If you go through as many shoe trees as I do, you can appreciate JAB trees at buy one get two free. At $25 retail, that comes to $8.33 per pair. The next sale is on June 9-10. I already have mine on hold.


----------



## Tempest

Aw, that trick never works.


----------



## TDR

drlivingston said:


> If you go through as many shoe trees as I do, you can appreciate JAB trees at buy one get two free. At $25 retail, that comes to $8.33 per pair. The next sale is on June 9-10. I already have mine on hold.


thanks a ton for the heads up; been waiting for another 3 for 1.


----------



## UnivStripe

How did you find out about the sale? Recent JAB 'sales' that I have seen have either excluded the shoe trees or the discount has been very modest.


----------



## drlivingston

I was with the local store manager today when she opened the sales package that is shipped from corporate with signs for the upcoming sales. This is an "Everything in the Store" sale. There were a couple of dress shirt varieties that were excluded, but everything else is fair game.


----------



## UnivStripe

Excellent. Thanks!


----------



## drlivingston

Received the flyer in the mail today. Of course, shoes are not included in the sale. Shoe trees and other accessories ARE included.


----------



## zzdocxx

Thanks DRL.


----------



## Jfrazi2

Thanks for the heads up.


----------



## MarkY

drlivingston said:


> I was with the local store manager today when she opened the sales package that is shipped from corporate with signs for the upcoming sales. This is an "Everything in the Store" sale. There were a couple of dress shirt varieties that were excluded, but everything else is fair game.


Does this include Allen Edmond shoes?


----------



## TDR

MarkY said:


> Does this include Allen Edmond shoes?





drlivingston said:


> Received the flyer in the mail today. Of course, shoes are not included in the sale. Shoe trees and other accessories ARE included.


I would assume not.


----------



## Andy

Once again I'm deeply indebted to *drlivingston* (I presume) for pointing out this great deal! Went in yesterday and got three.


----------



## tigerpac

Just ordered 1 pair online for 9 dollars shipped, thanks!


----------



## drlivingston

I also really like their shoe laces. They carry the waxed as well as the casual variety. With the special, they are only $1 per pair! Stock up!


----------



## Tempest

Tempest said:


> Aw, that trick never works.


I stand corrected.


----------



## dks202

drlivingston said:


> If you go through as many shoe trees as I do, you can appreciate JAB trees at buy one get two free. At $25 retail, that comes to $8.33 per pair. The next sale is on June 9-10. I already have mine on hold.


I'm not trying to be a wise guy but what do you mean you "go through" shoe trees? Do they break, wear out, or from buying lots of new shoes?


----------



## tigerpac

^I was thinking from buying lots of new shoes


----------



## drlivingston

dks202 said:


> I'm not trying to be a wise guy but what do you mean you "go through" shoe trees? Do they break, wear out, or from buying lots of new shoes?

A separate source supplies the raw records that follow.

(** * Bluetti BT integration: configuration resolution and polling coordinator

    A shallow embedding of [custom_components/bluetti_bt] (config_flow.py,
    coordinator.py, const.py, types/FullDeviceConfig.py) together with the
    properties stated about it.

    Conventions
    - a Python [dict[str, Any]] is a [gmap string pyval];
    - a Python [str] is a [string];
    - a function that can return or raise yields an [outcome];
    - helpers of the integration whose modules are not part of the sources at
      hand (types/InitialDeviceConfig.py, types/OptionalDeviceConfig.py,
      types/ManufacturerData.py, utils.py) and the calls into Home Assistant
      and bluetti_bt_lib are taken as the fields of an interface record, or
      modelled from the specification where a statement is about them. *)

From Stdlib Require Import ZArith String Ascii List Bool Lia.
From stdpp Require Import base option gmap strings list.

Local Open Scope string_scope.
Local Open Scope Z_scope.

(* ===================================================================== *)
(** * Python values *)
(* ===================================================================== *)

(** The values that travel through the [Any]-typed dictionaries of the
    integration. *)
Inductive pyval : Type :=
  | PyNone
  | PyBool (b : bool)
  | PyInt (n : Z)
  | PyStr (s : string).

#[global] Instance pyval_eq_dec : EqDecision pyval.
Proof. solve_decision. Defined.

(** [v != s] for a string literal [s]: only an equal [str] compares equal to
    a [str]. *)
Definition py_ne_str (v : pyval) (s : string) : bool :=
  match v with
  | PyStr s' => negb (String.eqb s' s)
  | _ => true
  end.

(** [d.get(k, default)]. *)
Definition dict_get (d : gmap string pyval) (k : string) (dflt : pyval) : pyval :=
  default dflt (d !! k).

(** [{**a, **b}]: the keys of [b] win. *)
Definition dict_merge (a b : gmap string pyval) : gmap string pyval := b ∪ a.

(** Exceptions that the modelled code can let escape. *)
Inductive exn : Type :=
  | KeyError (key : string)
  | ConfigEntryNotReady (msg : string) (arg : pyval)
  | OverflowError
  | OtherError (msg : string).
(** * moleculib/protein/dataset.py: the metadata extractor, the build
    pipeline and the dataset view of [ProteinDataset]

    A shallow embedding of [src/moleculib/protein/dataset.py].  Python
    integers are [Z], the [metrics] dictionary of per-chain counts is a
    [gmap] keyed by the chain index [c] of its key [num_res_{c}], a
    [DataFrame] is the list of its rows in positional order, exceptions are
    carried by the [outcome] monad, and the files under the base path are an
    explicit [Storage]. *)

From Stdlib Require Import QArith.
From stdpp Require Import gmap strings list fin_maps.

Open Scope Z_scope.

(** ** Exceptions *)

Inductive exn : Set :=
  | KeyboardInterrupt
  | SystemExit
  | ValueError
  | IndexError
  | RequestError
  | AttributeError
  | StorageError
  | OtherError.

Inductive outcome (A : Type) : Type :=
  | Return (a : A)
  | Raise (e : exn).
Arguments Return {A} a.
Arguments Raise {A} e.

#[global] Instance outcome_ret : MRet outcome := λ A a, Return a.
#[global] Instance outcome_bind : MBind outcome := λ A B k m,
  match m with
  | Return a => k a
  | Raise e => Raise e
  end.

(** [list(map(f, xs))]: the first call that raises ends the loop. *)
Fixpoint map_outcome {A B} (f : A → outcome B) (xs : list A) : outcome (list B) :=
  match xs with
  | [] => Return []
  | x :: xs' =>
      y ← f x;
      ys ← map_outcome f xs';
      Return (y :: ys)
  end.

(** ** Data model *)

(** The attributes of [ProteinDatum] that dataset.py reads.  A resolution
    is a rational; [None] is Python's [None] (a NaN cell of the table). *)
Record ProteinDatum : Type := {
  idcode : string;
  resolution : option Q;
  sequence : string;
  residue_token : list Z;
  chain_token : list Z
}.

(** One row of the metadata table: the [metrics] dictionary of
    [_extract_datum_row].  [num_res_chain !! c] is the cell of column
    [num_res_{c}]; [None] is a missing (NaN) cell. *)
Record MetadataRow : Type := {
  row_idcode : string;
  row_standard : bool;
  row_resolution : option Q;
  row_num_res : Z;
  num_res_chain : gmap Z Z
}.

Abbreviation DataFrame := (list MetadataRow).

Definition MAX_COMPLEX_SIZE : Z := 32.

(** [range(n)]: empty when [n <= 0]. *)
Definition py_range (n : Z) : list Z := Z.of_nat <$> seq 0 (Z.to_nat n).

(** The columns [num_res_{idx}] of [PDB_METADATA_FIELDS], for
    [idx in range(MAX_COMPLEX_SIZE)]: the only use of the constant. *)
Definition PDB_METADATA_CHAIN_FIELDS : list Z := py_range MAX_COMPLEX_SIZE.

(** ** numpy helpers *)

(** [np.max(a)]: raises [ValueError] on a zero-size array. *)
Definition np_max (a : list Z) : outcome Z :=
  match a with
  | [] => Raise ValueError
  | x :: xs => Return (foldl Z.max x xs)
  end.

(** [(a == c).sum()] *)
Definition count_eq (c : Z) (a : list Z) : Z :=
  Z.of_nat (length (filter (λ t, t = c) a)).

(** [(a == c).all()] *)
Definition all_eq (c : Z) (a : list Z) : bool := forallb (λ t, bool_decide (t = c)) a.

(** [len(s)] of a string *)
Definition py_len (s : string) : Z := Z.of_nat (String.length s).

(** [self.metadata.sample(frac=1)]: a random permutation of the rows.  The
    random state is the stream [draws] of numbers it yields; each row is
    inserted at the drawn position among the rows placed so far. *)
Fixpoint sample_frac1 {A} (draws : list nat) (l : list A) : list A :=
  match l with
  | [] => []
  | x :: l' =>
      let placed := sample_frac1 (tail draws) l' in
      let i := (hd 0%nat draws mod S (length placed))%nat in
      take i placed ++ x :: drop i placed
  end.

(** ** Paths and storage *)

Definition sep : Ascii.ascii := Ascii.ascii_of_nat 47.

Definition startswith_sep (s : string) : bool :=
  match s with
  | String c _ => bool_decide (c = sep)
  | EmptyString => false
  end.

I sell many pairs of shoes on eBay. Often, I throw in a pair of shoe trees at no extra charge. It is a small investment that reaps dividends in feedback and return business. As far as breaking or wearing out, I have yet to have a Woodlore product fail me. (knock on cedar)


----------



## Hilltopper

Everything is still on sale, for what its worth. I think today is last day though.


----------



## drlivingston

Their luxuriously thick wood suit hangers are only $5 each!!


----------



## Tempest

drlivingston said:


> Their luxuriously thick wood suit hangers are only $5 each!!


If I hadn't had to re-glue the trouser bar back in place on mine the day after I bought it, this would be more enticing.


----------



## drlivingston

Tempest said:


> If I hadn't had to re-glue the trouser bar back in place on mine the day after I bought it, this would be more enticing.


That would be a bummer... However, I use them almost exclusively for sport coats so I wouldn't have noticed that design flaw.


----------



## UnivStripe

Thanks to reading the AAAC shoe posts over the past two years, much to the benefit of my shoe rotation and to the detriment of my bank account, I found that I was in great ‘need’ of five pairs of shoe trees. I have added a pair of Camp Mocs and boots from the Eastland Made in Maine collection, a pair of Rancourt & Co. Penny Loafers, a pair of Alden perforated cap toe balmorals, and a pair of natural AE McTavish shoes. I ordered the required number of shoe trees during the most recent JAB sale for $8.50 per pair and they arrived today. They sent then next day air for no extra charge. I took them to our guest room (where most of us keep our clothes) and opened the boxes. Out came the most wonderful aroma of cedar that filled the room. They have all found their way to the shoes and I am very happy with this purchase.


----------



## drlivingston

Good job, UnivStripe! You have the start of a fine collection of quality footwear. Take good care of them.


----------



## TDR

Tempest said:


> If I hadn't had to re-glue the trouser bar back in place on mine the day after I bought it, this would be more enticing.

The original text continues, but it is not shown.